Bismuth ferrite (BiFeO3) was obtained by a combustion reaction staring from two precursors systems, namely Fe(NO3)3 · 9H2O–Bi5O(OH)9(NO3)4 · 9H2O–glycine/urea with different metal nitrate/fuel molar ratios. The precursors’ thermal behavior is dependent on the fuel nature but practically independent to the fuel content. In glycine containing systems not all Bi2O3 is included into mixed oxides during the decomposition. Its presence was identified through the existence of two endothermic phase transitions (TDTA max at 745 and 818 °C) assigned to Bi2O3 α→δ transition, and its melting. The thermal investigations performed on oxides samples reveal for all oxides, independent on the precursor system, a similar behavior.
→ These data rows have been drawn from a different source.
(** The descriptor of a group's invite, and the row the issuer keeps. *)
Definition group_invite (now : datetime) (random : InviteRandom) (request : CreateInviteRequest)
    (group_id : string) (s : PersistedAppState) : result (StoredInvite * InviteView) GovError :=
  let group := find_group group_id s in
  let c := default (group_connectivity_policy group_id) (g ← group; gv_connectivity g) in
  let* bootstrap := reject_with id (bootstrap_metadata_from_connectivity c)
    "invite_bootstrap_invalid" "Recreate the group connectivity policy before issuing an invite" in
  let* _ := reject_with transport_error_text (ice_endpoint_policy_from_connectivity c)
    "invite_ice_policy_invalid" "Recreate the group connectivity policy before issuing an invite" in
  let expires := normalize_label (ci_expires request) "Invite expires and can be revoked" in
  let max_use := normalize_label (ci_max_use request) "Max-use is enforced before MLS admission" in
  let password_gate := from_option (λ v, negb (is_blank v)) false (ci_password_gate request) in
  let* expires_at := invite_expiry now expires in
  let max_uses := parse_max_uses max_use in
  let room_secret := "room-secret:" +:+ group_id +:+ ":" +:+ ir_invite_key random +:+ ":"
                     +:+ pretty (st_next_sequence s) in
  let* signaling := reject_with id
    (invite_signaling_metadata_from_connectivity c "signed endpoint fingerprint; verify before MLS Welcome")
    "invite_signaling_metadata_invalid" "Save a valid group signaling profile before issuing an invite" in
  let issuer_user_id := local_user_id s in
  let* snapshot := reject_with InviteError_to_string
    (snapshot_new (hash_commitment "discrypt-signed-invite-group-id-v1" [group_id])
       (hash_commitment "discrypt-signed-invite-openmls-group-v1" [group_id])
       (from_option (λ g, admission_mode_name (rp_admission_mode (gv_role_policy g)))
          "manual_approval" group)
       (from_option (λ g, rp_policy_epoch (gv_role_policy g)) 1 group)
       (from_option DeskState.gb_role_admission_policy_commitment
          (hash_commitment "discrypt-group-admission-policy-commitment-v1" [group_id])
          (cp_group_bootstrap c)))
    "invite_admission_snapshot_invalid" "Refresh group admission policy before issuing another invite" in
  let* revocation := reject_with InviteError_to_string
    (revocation_new (hash_commitment "discrypt-invite-revocation-authority-v1" [group_id; issuer_user_id]))
    "invite_revocation_policy_invalid" "Refresh group governance policy before issuing another invite" in
  let* password :=
    if password_gate then
      reject_with InviteError_to_string
        (let* p := online_helper ("admission-helper-" +:+ group_id)
           (hash_commitment "discrypt-invite-password-rate-limit-policy-v1" [group_id; issuer_user_id]) in
         Ok (Some p))
        "invite_password_policy_invalid"
        "Use online-helper or PAKE password admission; offline verifiers are not allowed"
    else Ok None in
  let* descriptor := reject_with InviteError_to_string
    (issue_canonical_group_invite_v1 (ir_opaque random)
       {| cg_room_secret := as_bytes room_secret; cg_expires_at := expires_at;
          cg_max_uses := max_uses; cg_signaling_metadata := signaling;
          cg_bootstrap_metadata := bootstrap; cg_admission_snapshot := snapshot;
          cg_revocation_policy := revocation; cg_password_policy := password |}
       (ir_issuer random) ∅).2
    "invite_descriptor_invalid"
    "Regenerate the invite after refreshing signed group admission and connectivity policy" in
  let* code := reject_with id
    (production_invite_link descriptor (dt_to_rfc3339 expires_at) max_uses (Some group_id))
    "invite_link_invalid" "Regenerate the invite after validating signaling and ICE metadata" in
  Ok (descriptor,
      issued_invite_view c signaling descriptor group_id None code expires (dt_to_rfc3339 expires_at)
        max_use
        (if password_gate
         then "Password-gated admission requested; final admission still requires an authorized MLS Welcome/add and no password verifier is embedded in the invite"
         else "Final admission still requires an authorized MLS Welcome/add; the room-secret link alone is insufficient")).

(** [None] is a panic of the clock arithmetic. *)
Definition create_invite (now : datetime) (random : InviteRandom) (request : CreateInviteRequest)
    (d : DeskApp) : option DeskApp :=
  let s := da_app d in
  let rejected kind code message hint s :=
    Some {| d with da_app := push_command_error now kind "create_invite" code message hint s |} in
  let chosen := match ci_group_id request with
    | Some group_id => Some group_id
    | None => match context ← st_active_context s; ac_group_id context with
              | Some group_id => Some group_id
              | None => gv_group_id <$> head (st_groups s)
              end
    end in
  match chosen with
  | None => rejected "invite.rejected" "group_not_found" "No group exists for invite creation"
              "Create or select a group before creating an invite" s
  | Some group_id =>
      '(abuse, allowed) ← allow_invite_create (st_abuse s)
        ("invite:" +:+ local_user_id s +:+ ":" +:+ group_id) now;
      let s := {| s with st_abuse := abuse |} in
      if negb allowed then
        rejected "invite.rate_limited" "invite_create_rate_limited"
          "Invite creation is rate-limited for this group and issuer"
          "Wait for the abuse-control window before issuing another invite" s
      else match group_invite now random request group_id s with
      | Err Panicked => None
      | Err (Rejected code message hint) => rejected "invite.rejected" code message hint s
      | Ok (descriptor, invite) =>
          '(abuse, allowed) ← allow_signaling_publish_take (st_abuse s)
            ("signaling:" +:+ local_user_id s +:+ ":" +:+ si_invite_id descriptor) now;
          let s := {| s with st_abuse := abuse |} in
          if negb allowed then
            rejected "signaling.rate_limited" "signaling_publish_rate_limited"
              "Signaling rendezvous publish/take is rate-limited for this invite"
              "Retry after the signaling abuse-control window" s
          else
            let group_name := from_option gv_name "group" (find_group group_id s) in
            Some {| d with
              da_invites := da_invites d ++ [invite];
              da_app := push_event "invite.created"
                ("Invite created for " +:+ redacted_observable_ref "group" group_name) s |}
      end
  end.

(** ** Joining *)

(** The group [join_group] adds: the joiner waits in a roster of its own. *)
Definition pending_group (now : datetime) (group_id name : string)
    (connectivity : ConnectivityPolicyView) (s : PersistedAppState) : GroupView :=
  let created_at := dt_to_rfc3339 now in
  let member_id := local_user_id s in
  let me := {| (initial_group_member member_id
                  (from_option up_display_name "Joining member" (st_profile s))
                  (dw_device_id <$> find_first dw_local (st_devices s)) RoleMember created_at)
               with gm_status := "pending"; gm_runtime_peer_id := None |} in
  {| gv_group_id := group_id;
     gv_name := name;
     gv_role := "pending";
     gv_channels := [];
     gv_channel_schema_epoch := 0;
     gv_members := [me];
     gv_role_policy := initial_group_role_policy AutomaticWhenAuthorizedOnline member_id created_at;
     gv_admission_requests := [];
     gv_governance_log := initial_group_governance_log group_id member_id RoleMember created_at
                            (st_next_sequence s);
     gv_runtime_peers := advertised_group_runtime_peers now [me] member_id;
     gv_connectivity := Some connectivity |}.

(** What a link does to a group that is already there. *)
Definition rewired_group (now : datetime) (member_id : string) (has_handle : bool)
    (connectivity : ConnectivityPolicyView) (g : GroupView) : GroupView :=
  {| g with gv_role := if has_handle then "member" else "pending";
            gv_runtime_peers := advertised_group_runtime_peers now (gv_members g) member_id;
            gv_connectivity := Some connectivity |}.

Definition install_group (now : datetime) (group_id name : string)
    (connectivity : ConnectivityPolicyView) (s : PersistedAppState) : PersistedAppState :=
  match find_group group_id s with
  | None => {| s with st_groups := st_groups s ++ [pending_group now group_id name connectivity s] |}
  | Some _ => update_group group_id
      (rewired_group now (local_user_id s) (has_openmls_handle s group_id) connectivity) s
  end.

(** A link of one's own invites opens its group; any other is read and used. *)
Definition use_group_link (engine : MlsEngine) (now : datetime) (request : JoinGroupRequest)
    (invite_code : string) (d : DeskApp) : DeskApp :=
  let s := da_app d in
  let rejected kind code message hint s :=
    {| d with da_app := push_command_error now kind "join_group" code message hint s |} in
  match find_first (λ invite, iv_code invite =s invite_code) (da_invites d) with
  | Some invite =>
      match validate_local_invite_usable invite now with
      | Err (Rejected code message hint) => rejected "invite.rejected" code message hint s
      | Err Panicked => d
      | Ok _ =>
          let group_name := from_option gv_name "group" (find_group (iv_group_id invite) s) in
          {| d with da_app := push_event "group.opened_from_invite"
               ("Opened " +:+ redacted_observable_ref "group" group_name +:+ " from local invite")
               (focus (group_context (iv_group_id invite)) s) |}
      end
  | None =>
      let usable :=
        let* parsed := require_some (parse_invite_metadata now invite_code) "invite_unparsable"
          "Invite code is not a valid signed Discrypt invite descriptor"
          "Request a fresh invite link from the group owner or staff" in
        check validate_parsed_invite_usable parsed now in
        let* group_id := require_some (pi_group_id parsed) "group_id_missing"
          "Signed group invite link is missing its group identifier"
          "Request a fresh invite link from the group owner or staff" in
        Ok (parsed, group_id) in
      match usable with
      | Err (Rejected code message hint) => rejected "invite.rejected" code message hint s
      | Err Panicked => d
      | Ok (parsed, group_id) =>
          let name := invite_group_name_from_metadata invite_code (jg_group_name request) (Some parsed) in
          let s := focus (group_context group_id)
                     (install_group now group_id name (pi_connectivity parsed) s) in
          match queue_openmls_admission_key_package engine group_id s with
          | (s, Err error) => rejected "mls.admission_request_failed"
              "openmls_admission_key_package_failed" error
              "Retry joining when the OpenMLS provider can create a member key package" s
          | (s, Ok _) =>
              {| d with
                 da_invites := da_invites d ++ [used_invite_view parsed invite_code group_id None
                   "Parsed production invite metadata; final admission still requires authorized MLS Welcome/add"];
                 da_app := push_event "group.admission_requested"
                   ("Requested admission to " +:+ redacted_observable_ref "group" name +:+ " via "
                    +:+ redacted_observable_ref "invite" invite_code) s |}
          end
      end
  end.

Definition join_group (engine : MlsEngine) (now : datetime) (request : JoinGroupRequest)
    (d : DeskApp) : option DeskApp :=
  let s := da_app d in
  let invite_code := normalize_label (jg_invite_code request) "manual invite" in
  let abuse_key := "consume:" +:+ local_user_id s +:+ ":" +:+ invite_code_fingerprint invite_code in
  let rejected kind code message hint s :=
    Some {| d with da_app := push_command_error now kind "join_group" code message hint s |} in
  '(abuse, allowed) ← allow_invite_consume (st_abuse s) abuse_key now;
  let s := {| s with st_abuse := abuse |} in
  if negb allowed then
    rejected "invite.rate_limited" "invite_consume_rate_limited"
      "Invite consumption is rate-limited for this profile and invite descriptor"
      "Wait for the abuse-control window before retrying this invite" s
  else
    '(s, allowed) ← (match parse_invite_metadata now invite_code with
      | Some _ => '(abuse, allowed) ← allow_admission_helper (st_abuse s) abuse_key now;
                  Some ({| s with st_abuse := abuse |}, allowed)
      | None => Some (s, true)
      end);
    if negb allowed then
      rejected "admission.rate_limited" "admission_helper_rate_limited"
        "Admission helper attempts are rate-limited before invite consumption"
        "Retry after the helper rate-limit window with a fresh authorized proof" s
    else Some (use_group_link engine now request invite_code {| d with da_app := s |}).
For all the oxides was identified both the Curie temperature (which decreases with the annealing cycles) and the incongruent melting point (which is with ~10 °C higher for glycine generated oxides comparative with urea ones). The structural analysis shows in the case of the oxides prepared using urea as fuel, a faster evolution toward a single phase composition with the temperature, the formation of the BiFeO3 perovskite phase being completed in the temperature range of 500–550 °C. Only some traces of Bi36Fe2O57 were identified at the detection limit. TEM analysis performed on the BiFeO3 thermally treated at 500 °C for 3 h revealed the presence of small particles with an average size of ~33 nm and polycrystalline agglomerates with an average size of ~100 nm for glycine/urea derived oxides.